Can I ask the FDA for advice on requesting a Breakthrough Therapy Designation?
Yes. In 2016, the FDA put into place a preliminary assessment step in requesting a Breakthrough Therapy Designation. This assessment includes a Preliminary Breakthrough Therapy Designation Request (BTDR) Advice form. This is a two-page form that allows the Sponsor to highlight key data from clinical trials that is believed to be strong enough to meet the requirements for a Breakthrough Therapy designation.
Does the EMA have a guidance for Agency meetings similar to that of the FDA?
No. While the FDA has a “Guidance for Industry Formal Meetings between the FDA and Sponsors,” the EMA does not. In Europe, you can request meetings as developments advance and questions arise. Just remember, it is important to ensure strategy and meeting topics are notable and presented with a sufficient package.
What is the review process for an Orphan Drug Designation at the OOPD?
Once the OOPD receives your application, it will be assigned a designation application number, logged into a database and an acknowledgement letter will be sent to you. Following this the application will go through three rounds of review: OOPD Reviewer, OOPD Team Leader Review, and finally a review and decision by the OOPD Office Director. Depending on the final decision, you will notified via a formal letter.
When can I apply for Fast Track Designation?
You can apply for Fast Track designation at the time of IND submission, or any time after.
What is PRIME?
PRIME is a scheme launched by the EMA similar to that of the FDA’s Breakthrough Therapy program. PRIME stands for PRIority MEdicine and comes with a number of benefits provided by the EMA. In order to be accepted for PRIME a medicine must show its potential to benefit patients with unmet medical needs which would be based on clinical data.

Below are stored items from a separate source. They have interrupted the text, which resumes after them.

(* ===== verification/Rollup.v ===== *)
(** * The rollup circuit ([zkapp/zk-prover/src/lib.rs])

    [IntentRollupAir] as constraints on an execution trace over a prime field.
    Plonky3 applies a [when_transition] constraint to every pair of consecutive
    rows; a field element is an integer and equality is modulo the field's
    modulus. *)

From S2P Require Import Prelude.
Local Open Scope Z_scope.

Record IntentRollupCols := mkRow {
  intent_id : Z;
  user_input_amount : Z;
  user_min_output : Z;
  solver_actual_output : Z;
  user_balance : Z;
  solver_balance : Z;
}.

Definition width : nat := 6.

Section air.
Context (modulus : Z).

Definition assert_eq (a b : Z) : bool := bool_decide (a mod modulus = b mod modulus).

(** The constraints on two consecutive rows. *)
Definition eval (local next : IntentRollupCols) : bool :=
  assert_eq (user_balance next + user_input_amount local) (user_balance local + solver_actual_output local) &&
  assert_eq (solver_balance next + solver_actual_output local) (solver_balance local + user_input_amount local).

(** A trace is accepted when every transition is. *)
Fixpoint accepts (trace : list IntentRollupCols) : bool :=
  match trace with
  | local :: ((next :: _) as rest) => eval local next && accepts rest
  | _ => true
  end.

(** The sums over the rows that have a successor. *)
Definition inputs (trace : list IntentRollupCols) : Z :=
  foldr (λ r acc, user_input_amount r + acc) 0 (removelast trace).
Definition outputs (trace : list IntentRollupCols) : Z :=
  foldr (λ r acc, solver_actual_output r + acc) 0 (removelast trace).

Lemma eval_spec local next :
  eval local next = true →
  (user_balance next) mod modulus =
    (user_balance local - user_input_amount local + solver_actual_output local) mod modulus ∧
  (solver_balance next) mod modulus =
    (solver_balance local + user_input_amount local - solver_actual_output local) mod modulus.
Proof.
  unfold eval, assert_eq. rewrite andb_true_iff, !bool_decide_eq_true. intros [Hu Hs].
  split.
  - replace (user_balance next) with ((user_balance next + user_input_amount local) - user_input_amount local) by lia.
    rewrite Zminus_mod, Hu, <-Zminus_mod. f_equal; lia.
  - replace (solver_balance next) with ((solver_balance next + solver_actual_output local) - solver_actual_output local) by lia.
    rewrite Zminus_mod, Hs, <-Zminus_mod. f_equal; lia.
Qed.

(** C37. Balances.  In an accepted trace the last user balance is the first one
    less all inputs plus all outputs, the last solver balance the first one plus
    all inputs less all outputs, in the field; so their sum is conserved. *)
Theorem accepted_trace_settles_balances first rest :
  accepts (first :: rest) = true →
  let trace := first :: rest in
  let final := default first (last trace) in
  (user_balance final) mod modulus = (user_balance first - inputs trace + outputs trace) mod modulus ∧
  (solver_balance final) mod modulus = (solver_balance first + inputs trace - outputs trace) mod modulus ∧
  (user_balance final + solver_balance final) mod modulus =
    (user_balance first + solver_balance first) mod modulus.
Proof.
  intros Hacc. cut (∀ first, accepts (first :: rest) = true →
    (user_balance (default first (last (first :: rest)))) mod modulus =
      (user_balance first - inputs (first :: rest) + outputs (first :: rest)) mod modulus ∧
    (solver_balance (default first (last (first :: rest)))) mod modulus =
      (solver_balance first + inputs (first :: rest) - outputs (first :: rest)) mod modulus).
  { intros Hall. destruct (Hall first Hacc) as [Hu Hs]. split_and!; [done|done|].
    rewrite Zplus_mod, Hu, Hs, <-Zplus_mod. f_equal; lia. }
  clear. induction rest as [|next rest IH]; intros first Hacc.
  { unfold inputs, outputs. simpl. split; f_equal; lia. }
  cbn [accepts] in Hacc. apply andb_true_iff in Hacc as [Heval Hacc].
  apply eval_spec in Heval as [Hu Hs]. destruct (IH next Hacc) as [IHu IHs].
  assert (default first (last (first :: next :: rest)) = default next (last (next :: rest))) as Hlast.
  { rewrite last_cons_cons. destruct (last (next :: rest)) eqn:Hl; [done|]. by apply last_None in Hl. }
  rewrite Hlast, IHu, IHs.
  change (inputs (first :: next :: rest)) with (user_input_amount first + inputs (next :: rest)).
  change (outputs (first :: next :: rest)) with (solver_actual_output first + outputs (next :: rest)).
  split.
  - rewrite Zplus_mod, (Zminus_mod (user_balance next)), Hu, <-Zminus_mod, <-Zplus_mod. f_equal; lia.
  - rewrite Zminus_mod, (Zplus_mod (solver_balance next)), Hs, <-Zplus_mod, <-Zminus_mod. f_equal; lia.
Qed.

Definition set_min (m : Z) (r : IntentRollupCols) : IntentRollupCols :=
  mkRow (intent_id r) (user_input_amount r) m (solver_actual_output r) (user_balance r) (solver_balance r).

(** Slippage is not constrained.  The circuit's comment says that a proof
    must fail when the solver pays less than the user's minimum; replacing the
    minimum of every row by anything at all changes no constraint. *)
Theorem minimum_output_is_unconstrained m trace :
  accepts (set_min m <$> trace) = accepts trace.
Proof.
  induction trace as [|local [|next rest] IH]; [done..|].
  change (eval (set_min m local) (set_min m next) && accepts (set_min m <$> next :: rest) =
    eval local next && accepts (next :: rest)). by rewrite IH.
Qed.
End air.

Module RollupRuns.
(** A swap of 100 for 98 with a minimum of 99, in the Goldilocks field. *)
Definition goldilocks : Z := 18446744069414584321.

Definition swap : list IntentRollupCols :=
  [mkRow 1 100 99 98 500 300; mkRow 0 0 0 0 498 302].

Lemma accepted_trace_settles_balances_witness :
  let final := default (mkRow 1 100 99 98 500 300) (last swap) in
  (user_balance final) mod goldilocks = (user_balance (mkRow 1 100 99 98 500 300) - inputs swap + outputs swap) mod goldilocks ∧
  (solver_balance final) mod goldilocks = (solver_balance (mkRow 1 100 99 98 500 300) + inputs swap - outputs swap) mod goldilocks ∧
  (user_balance final + solver_balance final) mod goldilocks =
    (user_balance (mkRow 1 100 99 98 500 300) + solver_balance (mkRow 1 100 99 98 500 300)) mod goldilocks.
Proof.
  apply (accepted_trace_settles_balances goldilocks (mkRow 1 100 99 98 500 300) [mkRow 0 0 0 0 498 302]).
  vm_compute. reflexivity.
Defined.
End RollupRuns.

Which EMA Agency is responsible for assistance and review of a Peadiatric Investigation Plan (PIP)?
The European Union established a Paediatric Regulation in January 2007, with an objective to improve the health of children (aged 0-17) by assisting the development and availability of medicines.

This regulation established a new committee known as the Paediatric Committee (PDCO). PDCO’s main role is to determine the studies that companies must carry out on children as part of paediatric investigation plans (PIPs).